Source data
════
(* ===== verification/SessionCache.v ===== *)
(** * Revoked sessions and open sockets

    [src/internal/httpapi/session_events.go]: the cache of revoked sessions of one process, and
    the guards through which the connections of [/v1/realtime] write.

    The goroutines of the connections share the cache and the guards, so the model is a
    transition system like that of [Bus].  A critical section of the cache is one step.  An
    action that [WhileActive] runs holds the mutex of its guard and may take any time: a thread
    that is inside one is [Acting], and who wants the mutex meanwhile is not enabled.
    [Revoke] of the cache collects guards under the lock of the cache and revokes them one by
    one after it; [Register] revokes the guard it is about to return.

    The clock is read before the lock is taken, so readings need not be in the order of
    the critical sections; a reading is an argument of the step. *)

From Stdlib Require Import ZArith Lia.
From S2P Require Import Prelude.
From S2P Require Import Runtime.
From S2P Require Import Http.

Definition guardPointer : Type := nat.

Record sessionRevocationKey := mksessionRevocationKey { key_userID : UUID; key_sessionID : UUID }.
#[export] Instance sessionRevocationKey_eq_dec : EqDecision sessionRevocationKey.
Proof. solve_decision. Defined.
#[export] Instance sessionRevocationKey_countable : Countable sessionRevocationKey.
Proof.
  refine (inj_countable' (λ k, (key_userID k, key_sessionID k))
            (λ p, mksessionRevocationKey p.1 p.2) _). by intros [].
Defined.

(** [guard_revokedCh]: whether the channel has been closed; [guard_leased]: whether a
    validator is set. *)
Record realtimeSessionGuard := mkrealtimeSessionGuard {
  guard_identity : Identity; guard_revoked : bool; guard_revokedCh : bool; guard_leased : bool }.

Definition newRealtimeSessionGuard (id : Identity) : realtimeSessionGuard :=
  mkrealtimeSessionGuard id false false false.

Record sessionRevocationCache := mksessionRevocationCache {
  cache_capacity : Z; cache_retention : Z;
  cache_records : gmap sessionRevocationKey Z;
  cache_guardsByUser : gmap UUID (gmap guardPointer unit);
  cache_failClosedUntil : Z }.

Definition sessionRevocationCacheRetention : Z := 30 * Second.
Definition sessionRevocationCacheCapacity : Z := 65536.

Definition newSessionRevocationCache (capacity retention : Z) : sessionRevocationCache :=
  mksessionRevocationCache (if (capacity <? 1)%Z then 1 else capacity)
    (if (retention <=? 0)%Z then sessionRevocationCacheRetention else retention) ∅ ∅ 0.

(** Where a thread is inside a call. *)
Inductive SocketPC :=
  (** after the lock of the cache (or at the start of [Revoke] of one guard): guards to revoke *)
  | Revoking (rest : list guardPointer)
  (** [Register] after its lock: the guard to revoke before it is returned *)
  | Denying (g : guardPointer)
  (** holds the mutex of the guard and runs the action *)
  | Acting (g : guardPointer).
#[export] Instance SocketPC_eq_dec : EqDecision SocketPC.
Proof. solve_decision. Defined.

(** [Sockets_panicked]: a closed channel has been closed again. *)
Record Sockets := mkSockets {
  Sockets_cache : sessionRevocationCache;
  Sockets_guards : gmap guardPointer realtimeSessionGuard;
  Sockets_threads : gmap nat SocketPC;
  Sockets_panicked : bool }.

Definition eta_Sockets (w : Sockets) : Sockets :=
  mkSockets (Sockets_cache w) (Sockets_guards w) (Sockets_threads w) (Sockets_panicked w).
#[export] Instance set_Sockets_cache : Setter Sockets_cache :=
  ltac:(field_setter eta_Sockets Sockets_cache).
#[export] Instance set_Sockets_guards : Setter Sockets_guards :=
  ltac:(field_setter eta_Sockets Sockets_guards).
#[export] Instance set_Sockets_threads : Setter Sockets_threads :=
  ltac:(field_setter eta_Sockets Sockets_threads).
#[export] Instance set_Sockets_panicked : Setter Sockets_panicked :=
  ltac:(field_setter eta_Sockets Sockets_panicked).

Definition newSockets (capacity retention : Z) : Sockets :=
  mkSockets (newSessionRevocationCache capacity retention) ∅ ∅ false.

Section sockets.
Context `{GoRuntime}.
Implicit Types (w : Sockets) (c : sessionRevocationCache) (g : guardPointer) (t : nat) (u s : UUID).

(** ** The critical sections of the cache *)

Definition recordActiveLocked c (key : sessionRevocationKey) (now : Z) : bool :=
  match cache_records c !! key with Some expiresAt => After expiresAt now | None => false end.

Definition failsClosed c (now : Z) : bool := After (cache_failClosedUntil c) now.

Definition pruneLocked c (now : Z) : sessionRevocationCache :=
  mksessionRevocationCache (cache_capacity c) (cache_retention c)
    (filter (λ row, After row.2 now = true) (cache_records c)) (cache_guardsByUser c)
    (if failsClosed c now then cache_failClosedUntil c else 0%Z).

Definition putGuards c u (guards : gmap guardPointer unit) : sessionRevocationCache :=
  mksessionRevocationCache (cache_capacity c) (cache_retention c) (cache_records c)
    (<[u := guards]> (cache_guardsByUser c)) (cache_failClosedUntil c).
════
TASK REQUIREMENTS ::
Show every line from the entries that includes the word "critical".

ANSWER BELOW ::
    transition system like that of [Bus].  A critical section of the cache is one step.  An
    the critical sections; a reading is an argument of the step. *)
(** ** The critical sections of the cache *)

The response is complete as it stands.